Action item ▸ Go through the entries below and collect each line with the string "byCategory" in it.

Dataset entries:

◆ ◆ ◆ ◆ ◆ ◆ ◆

(** * CRACEN CTR_DRBG: a shallow embedding of the nrfx CRACEN drivers

    The three C files of the driver are embedded one function at a time:

    - [nrfx_cracen_ctr_drbg.c]    the CTR_DRBG core (update, reseed, init, get_random),
    - [nrfx_cracen_cm_aes_ecb.c]  the single-block AES-ECB job on the CryptoMaster,
    - [nrfx_cracen_trng.c]        the TRNG entropy source.

    Memory is a list of bytes ([Z] in [0, 256)), machine integers are [Z] with
    their wrap-around written out, and the peripheral is an oracle: what a
    register reads at a given time, and which block the AES engine pushes for a
    key and an input block.  Every HAL call is logged in a trace, newest call
    first, and the time of a call is the length of the trace before it. *)

From Stdlib Require Import ZArith List Lia Bool.
From stdpp Require Import base tactics option list numbers.

Open Scope Z_scope.

(** ** Bytes and byte arrays *)

Definition is_byte (b : Z) : Prop := 0 <= b < 256.

Definition bytes (l : list Z) : Prop := Forall is_byte l.

(** The number a byte array stores in big-endian order ([v[0]] is the most
    significant byte). *)
Definition be_value (l : list Z) : Z :=
  fold_left (fun acc b => acc * 256 + b) l 0.

(** [n] bytes storing [v mod 256^n] in big-endian order. *)
Fixpoint be_bytes (n : nat) (v : Z) : list Z :=
  match n with
  | O => []
  | S n' => be_bytes n' (v / 256) ++ [v mod 256]
  end.

(** ** nrfx_cracen_ctr_drbg.c: constants *)

Definition MAX_BYTES_PER_REQUEST : Z := Z.shiftl 1 16.
Definition RESEED_INTERVAL : Z := Z.shiftl 1 48.
Definition KEY_SIZE : Z := 32.
Definition AES_BLK_SZ : Z := 16.
Definition ENTROPY_SIZE : Z := KEY_SIZE + AES_BLK_SZ.

(** ** be_incr

    [do { size--; add += v[size]; v[size] = add & 0xFF; add >>= 8; }
     while ((add != 0) && (size > 0));]

    [add] is an [unsigned int], hence the reduction modulo [2^32].  The loop is
    a do-while: with [size = 0] the C code would index [v[SIZE_MAX]]; the
    driver only calls it with [AES_BLK_SZ] on a 16-byte array, and the
    embedding leaves [v] alone where the C code would read outside of it. *)
Fixpoint be_incr_loop (v : list Z) (size : nat) (add : Z) : list Z :=
  match size with
  | O => v
  | S size' =>
      match v !! size' with
      | None => v
      | Some b =>
          let add := (add + b) mod 2 ^ 32 in
          let v := <[size' := Z.land add 255]> v in
          let add := Z.shiftr add 8 in
          if bool_decide (add <> 0) && bool_decide (0 < size')%nat
          then be_incr_loop v size' add
          else v
      end
  end.

Definition be_incr (v : list Z) (size : nat) : list Z := be_incr_loop v size 1.

(** ** xor_array

    [for (; (uintptr_t)a < end; a++, b++) { *a = *a ^ *b; }] over [uint32_t]
    pointers: each step loads one 32-bit word from each array, stores the XOR
    through [a] and moves both pointers four bytes on.  The core is
    little-endian; a word load followed by a word store is its own inverse in
    either byte order. *)
Definition load_u32 (b0 b1 b2 b3 : Z) : Z :=
  Z.lor (Z.lor b0 (Z.shiftl b1 8)) (Z.lor (Z.shiftl b2 16) (Z.shiftl b3 24)).

Definition store_u32 (w : Z) : list Z :=
  [Z.land w 255; Z.land (Z.shiftr w 8) 255;
   Z.land (Z.shiftr w 16) 255; Z.land (Z.shiftr w 24) 255].

Fixpoint xor_array_words (a b : list Z) (nwords : nat) : list Z :=
  match nwords, a, b with
  | S n, a0 :: a1 :: a2 :: a3 :: a', b0 :: b1 :: b2 :: b3 :: b' =>
      store_u32 (Z.lxor (load_u32 a0 a1 a2 a3) (load_u32 b0 b1 b2 b3))
      ++ xor_array_words a' b' n
  | _, _, _ => a
  end.

(** [size] is in bytes and a multiple of 4. *)
Definition xor_array (a b : list Z) (size : Z) : list Z :=
  xor_array_words a b (Z.to_nat (size / 4)).
(** * FarmersAgent: catalog, listing, cart and RFQ state of [src/App.jsx]

    A shallow embedding of the state handlers of the storefront
    ([addToCart], [setQty], [removeItem], [checkout], [submitRFQ],
    [saveProduct], [FarmerForm.handleSubmit]) and of the derived listing
    [filtered], followed by the properties of the specification and by
    further properties of the handlers, of the cart drawer, of
    [classNames], [farmersById], the RFQ modal and the 3D viewer.

    Conventions of the embedding.
    - A JavaScript string is the list of its UTF-16 code units.
    - The numbers the handlers compute with (prices, stock, MOQ, quantities)
      are integers, modelled in [Z]; ratings carry one decimal and are
      modelled in [Q].
    - React state is passed explicitly: a handler takes the state and
      returns the next one; [alert] calls are returned as values.
    - [Math.random] and [Date] are inputs of the handlers that call them.
    - [unitPriceFor], which the specification describes and the program
      does not define, is modelled from the specification. *)

From Stdlib Require Import ZArith QArith List String Ascii Bool Lia Lqa Sorted.
From stdpp Require Import base numbers list gmap.
Import ListNotations.

Local Open Scope Z_scope.

(** ** Strings *)

Definition jsstring := list N.

(** The code units of a literal (one unit per character of the literal,
    which is exact for the Basic Latin literals of the source). *)
Fixpoint js (s : string) : jsstring :=
  match s with
  | EmptyString => []
  | String c s' => N_of_ascii c :: js s'
  end.

(** [a === b] on strings and on numbers. *)
Definition str_eq (a b : jsstring) : bool := bool_decide (a = b).

(** ** Data model *)

Module Farmer.
Record t := mk { id : jsstring; name : jsstring; location : jsstring; rating : Q }.
End Farmer.

Module Tier.
Record t := mk { min : Z; priceINR : Z }.
End Tier.

Module Product.
Record t := mk {
  id : jsstring;
  name : jsstring;
  priceINR : Z;
  stock : Z;
  moq : Z;
  category : jsstring;
  image : jsstring;
  farmerId : jsstring;
  rating : Q;
  bulkTiers : list Tier.t
}.
End Product.

(** A cart line is the object [{ ...p, qty }]: every field of the product
    as it was when the line was created, and the quantity. *)
Module CartLine.
Record t := mk { product : Product.t; qty : Z }.
Definition id (x : t) : jsstring := Product.id (product x).
Definition priceINR (x : t) : Z := Product.priceINR (product x).
End CartLine.

Definition initialFarmers : list Farmer.t :=
  [ Farmer.mk (js "f1") (js "Green Valley Farm") (js "Nashik") 4.7;
    Farmer.mk (js "f2") (js "Sunrise Dairy") (js "Pune") 4.5;
    Farmer.mk (js "f3") (js "Riverbend Organics") (js "Nagpur") 4.9 ].

Definition mangoes : Product.t :=
  Product.mk (js "p1") (js "Alphonso Mangoes (1kg)") 299 4200 50 (js "Fruits")
    (js "https://images.unsplash.com/photo-1550258987-190a2d41a8ba?q=80&w=1200&auto=format&fit=crop")
    (js "f1") 4.8
    [ Tier.mk 50 285; Tier.mk 200 270; Tier.mk 1000 255 ].

Definition tomatoes : Product.t :=
  Product.mk (js "p2") (js "Organic Tomatoes (1kg)") 89 9000 100 (js "Vegetables")
    (js "https://images.unsplash.com/photo-1546470427-0fd2772bca1c?q=80&w=1200&auto=format&fit=crop")
    (js "f3") 4.6
    [ Tier.mk 100 84; Tier.mk 500 80; Tier.mk 2500 76 ].

Definition milk : Product.t :=
  Product.mk (js "p3") (js "Fresh Cow Milk (1L)") 75 12000 200 (js "Dairy")
    (js "https://images.unsplash.com/photo-1550581190-9c1c48d21d6c?q=80&w=1200&auto=format&fit=crop")
    (js "f2") 4.4
    [ Tier.mk 200 72; Tier.mk 1000 69; Tier.mk 5000 66 ].

Definition rice : Product.t :=
  Product.mk (js "p4") (js "Basmati Rice (5kg)") 649 3000 20 (js "Grains")
    (js "https://images.unsplash.com/photo-1607623814075-e51df1bdc82f?q=80&w=1200&auto=format&fit=crop")
    (js "f3") 4.7
    [ Tier.mk 20 630; Tier.mk 200 610; Tier.mk 1000 595 ].

(** The name of the fifth product is written with U+2011 (non-breaking
    hyphen) between "Free" and "range". *)
Definition eggs : Product.t :=
  Product.mk (js "p5") (js "Free" ++ [8209%N] ++ js "range Eggs (12)") 145 6000 50 (js "Dairy")
    (js "https://images.unsplash.com/photo-1517959105821-eaf2591984dd?q=80&w=1200&auto=format&fit=crop")
    (js "f2") 4.5
    [ Tier.mk 50 140; Tier.mk 500 135; Tier.mk 3000 128 ].

Definition initialProducts : list Product.t := [ mangoes; tomatoes; milk; rice; eggs ].

Definition CATEGORIES : list jsstring :=
  [ js "All"; js "Fruits"; js "Vegetables"; js "Dairy"; js "Grains" ].

(** ** String operations used by the listing *)

(** The code units removed by [String.prototype.trim]: the WhiteSpace and
    LineTerminator productions of ECMAScript. *)
Definition isWhiteSpace (c : N) : bool :=
  ((c =? 9) || (c =? 10) || (c =? 11) || (c =? 12) || (c =? 13) || (c =? 32)
   || (c =? 160) || (c =? 5760) || ((8192 <=? c) && (c <=? 8202))
   || (c =? 8232) || (c =? 8233) || (c =? 8239) || (c =? 8287)
   || (c =? 12288) || (c =? 65279))%N.

Fixpoint trimStart (s : jsstring) : jsstring :=
  match s with
  | c :: s' => if isWhiteSpace c then trimStart s' else s
  | [] => []
  end.

Definition trimEnd (s : jsstring) : jsstring := rev (trimStart (rev s)).

Definition trim (s : jsstring) : jsstring := trimEnd (trimStart s).

(** A string in a condition is true when it is not empty. *)
Definition truthy (s : jsstring) : bool :=
  match s with [] => false | _ :: _ => true end.

(** Empty, or white space only. *)
Definition blank (s : jsstring) : Prop := Forall (fun c => isWhiteSpace c = true) s.

Fixpoint startsWith (s t : jsstring) {struct t} : bool :=
  match t, s with
  | [], _ => true
  | _ :: _, [] => false
  | c :: t', d :: s' => (c =? d)%N && startsWith s' t'
  end.

(** [s.includes(t)]: [t] occurs in [s] as a run of consecutive units. *)
Fixpoint includes (s t : jsstring) : bool :=
  startsWith s t ||
  match s with
  | [] => false
  | _ :: s' => includes s' t
  end.

(** Lower-casing of the Basic Latin letters, the part of
    [String.prototype.toLowerCase] the examples below rely on. *)
Definition toLowerCaseASCII (s : jsstring) : jsstring :=
  map (fun c => if ((65 <=? c) && (c <=? 90))%N then (c + 32)%N else c) s.

(** ** [Array.prototype.sort] *)

(** ECMAScript requires [sort] to be stable. For a comparator that orders
    by a numeric key the sorted array is therefore determined: it is the
    one a stable insertion sort builds. [lte a b] stands for
    [compareFn(a, b) <= 0]. *)
Section Sort.
Context {A : Type} (lte : A -> A -> bool).

Fixpoint insert (x : A) (l : list A) : list A :=
  match l with
  | [] => [x]
  | y :: l' => if lte x y then x :: l else y :: insert x l'
  end.

Definition sort (l : list A) : list A := foldr insert [] l.
End Sort.

Definition sortZ {A} (compareFn : A -> A -> Z) : list A -> list A :=
  sort (fun a b => compareFn a b <=? 0).

Definition sortQ {A} (compareFn : A -> A -> Q) : list A -> list A :=
  sort (fun a b => Qle_bool (compareFn a b) 0).

(** ** Arrays in the heap

    [filtered] copies the product array, filters the copy into new arrays
    and sorts the last one in place. Arrays are therefore kept in a heap,
    indexed by the order of their allocation. *)

Definition loc := nat.
Definition heap := list (list Product.t).

Definition M (A : Type) : Type := heap -> A * heap.

Definition ret {A} (a : A) : M A := fun h => (a, h).

Definition bind {A B} (m : M A) (k : A -> M B) : M B :=
  fun h => let (a, h') := m h in k a h'.

Notation "'do' x <- m ; k" := (bind m (fun x => k))
  (at level 10, x name, m at level 100, k at level 200).

Definition alloc (v : list Product.t) : M loc :=
  fun h => (length h, h ++ [v]).

Definition read (l : loc) : M (list Product.t) :=
  fun h => (default [] (h !! l), h).

Definition write (l : loc) (v : list Product.t) : M unit :=
  fun h => (tt, <[l := v]> h).

(** [[...arr]] *)
Definition spread (arr : loc) : M loc := do v <- read arr ; alloc v.

(** [arr.filter(f)]: a new array. *)
Definition array_filter (f : Product.t -> bool) (arr : loc) : M loc :=
  do v <- read arr ; alloc (List.filter f v).

(** [arr.sort(compareFn)]: the array itself, reordered. *)
Definition array_sortZ (compareFn : Product.t -> Product.t -> Z) (arr : loc) : M unit :=
  do v <- read arr ; write arr (sortZ compareFn v).

Definition array_sortQ (compareFn : Product.t -> Product.t -> Q) (arr : loc) : M unit :=
  do v <- read arr ; write arr (sortQ compareFn v).

(** [hc] extends [h], and holds [content] at [arr], an array allocated
    after [h]. *)
Definition extends (h : heap) (arr : loc) (content : list Product.t) (hc : heap) : Prop :=
  (exists ext, hc = h ++ ext) /\ hc !! arr = Some content /\ (length h <= arr)%nat.

(** ** The derived listing *)

(** The comparators [filtered] passes to [sort]. *)
Definition priceAsc (a b : Product.t) : Z := Product.priceINR a - Product.priceINR b.
Definition priceDesc (a b : Product.t) : Z := Product.priceINR b - Product.priceINR a.
Definition ratingDesc (a b : Product.t) : Q := (Product.rating b - Product.rating a)%Q.

Section Listing.
(** [String.prototype.toLowerCase] is a built-in whose case tables are
    not part of the program: the listing is defined for any such map. *)
Variable toLowerCase : jsstring -> jsstring.

Definition nameMatches (t : jsstring) (p : Product.t) : bool :=
  includes (toLowerCase (Product.name p)) t.

Definition categoryMatches (category : jsstring) (p : Product.t) : bool :=
  str_eq (Product.category p) category.

Definition filtered (products : loc) (q category sort : jsstring) : M loc :=
  do arr <- spread products ;
  do arr <- (if truthy (trim q)
             then let t := toLowerCase q in array_filter (nameMatches t) arr
             else ret arr) ;
  do arr <- (if negb (str_eq category (js "All"))
             then array_filter (categoryMatches category) arr
             else ret arr) ;
  do u <- (if str_eq sort (js "priceAsc")
           then array_sortZ priceAsc arr
           else if str_eq sort (js "priceDesc")
           then array_sortZ priceDesc arr
           else if str_eq sort (js "ratingDesc")
           then array_sortQ ratingDesc arr
           else ret tt) ;
  ret arr.

(** The contents of the array [filtered] returns, as a function of the
    contents of the product array (see [filtered_run]). *)
Definition byName (q : jsstring) (l : list Product.t) : list Product.t :=
  if truthy (trim q) then List.filter (nameMatches (toLowerCase q)) l else l.

Definition byCategory (category : jsstring) (l : list Product.t) : list Product.t :=
  if negb (str_eq category (js "All"))
  then List.filter (categoryMatches category) l else l.

Definition bySort (sort : jsstring) (l : list Product.t) : list Product.t :=
  if str_eq sort (js "priceAsc")
  then sortZ priceAsc l
  else if str_eq sort (js "priceDesc")
  then sortZ priceDesc l
  else if str_eq sort (js "ratingDesc")
  then sortQ ratingDesc l
  else l.

Definition deriveListing (products : list Product.t) (q category sort : jsstring)
  : list Product.t :=
  bySort sort (byCategory category (byName q products)).

(** The test a product passes to be listed: the two filters of
    [filtered] in one. *)
Definition keeps (q category : jsstring) (p : Product.t) : bool :=
  (negb (truthy (trim q)) || includes (toLowerCase (Product.name p)) (toLowerCase q))
  && (str_eq category (js "All") || str_eq (Product.category p) category).
End Listing.

(** ** Application state *)

Module Rfq.
(** The object the RFQ modal passes to [onSubmit]. *)
Record data := mkData {
  productId : jsstring;
  qty : Z;
  location : jsstring;
  target : jsstring;
  notes : jsstring
}.
(** [{ id, date, ...data }]; [data] has no [id] or [date] of its own. *)
Record t := mk { id : jsstring; date : jsstring; fields : data }.
End Rfq.

(** The [useState] cells of [App]. The product array is held by value
    here; [filtered] above is run in a heap that holds it. *)
Record state := mkState {
  page : jsstring;
  farmers : list Farmer.t;
  products : list Product.t;
  cartOpen : bool;
  cart : list CartLine.t;
  q : jsstring;
  category : jsstring;
  sort_key : jsstring;
  activeTab : jsstring;
  currency : jsstring;
  rfqProduct : option Product.t;
  rfqs : list Rfq.t
}.

Definition initialState : state :=
  mkState (js "Home") initialFarmers initialProducts false [] [] (js "All")
    (js "relevance") (js "Shop") (js "INR") None [].

Definition setProducts (f : list Product.t -> list Product.t) (st : state) : state :=
  mkState (page st) (farmers st) (f (products st)) (cartOpen st) (cart st) (q st)
    (category st) (sort_key st) (activeTab st) (currency st) (rfqProduct st) (rfqs st).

◆ ◆ ◆ ◆ ◆ ◆ ◆

Answer space ▸
Definition byCategory (category : jsstring) (l : list Product.t) : list Product.t :=
  bySort sort (byCategory category (byName q products)).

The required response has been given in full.